§ The data:
Lemma resume_command_ok a approvalId c : String.eqb approvalId "" = false ->
  validateSystemCommand (resumeTransitionRequest a (after_approval approvalId)).1 = Ok c -> c = resume_approval (a_id a) (a_version a) approvalId.
Proof.
  intros Hne. unfold resumeTransitionRequest, option_input, option_approval, truthy_text. rewrite Hne. cbv zeta.
  match goal with |- ?l = _ -> _ => assert (l =
    let* i := nonEmptyValue (Some (JStr approvalId)) "SystemTransitionCommand.approvalId" in
    let* bound := (let* i := nonEmptyValue (Some (JStr (a_id a))) "SystemTransitionCommand.attemptId" in
      let* v := assertPositiveInteger (Some (JInt (a_version a))) "SystemTransitionCommand.expectedVersion" in
      mret (i, v)) in
    mret (resume_approval bound.1 bound.2 i)) as -> by reflexivity end.
  intros (i & [-> _]%nonEmptyValue_ok & Hs)%result_bind_ok. apply result_bind_ok in Hs as (bound & Hb & Hs).
  apply result_bind_ok in Hb as (i & [-> _]%nonEmptyValue_ok & Hb). apply result_bind_ok in Hb as (v & Hv & Hb).
  unfold assertPositiveInteger in Hv. apply result_bind_ok in Hv as (? & _ & Hv).
  injection Hv as <-. injection Hb as <-. by injection Hs as <-.
Qed.

Lemma resumeRun_row rid ts d r0 d' r : resumeRun rid ts d = Ok (r0, d') -> runs d !! rid = Some r ->
  exists r', runs d' !! rid = Some r' /\ r_attempt r' = (r_attempt r + 1)%Z /\ r_contract r' = r_contract r.
Proof.
  unfold resumeRun. intros Hs Hr. tx_inv Hs.
  match goal with E : projectAttempt _ _ _ _ _ _ _ _ _ = _ |- _ => apply (projectAttempt_keeps runs) in E as Hruns; [|done..] end.
  rewrite Hruns. cbn. rewrite lookup_alter_eq, Hr. eexists. split; [reflexivity|done].
Qed.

§ Aim of the exercise: Tally the lines above containing "Lemma"; give only the number.

§ Result: 2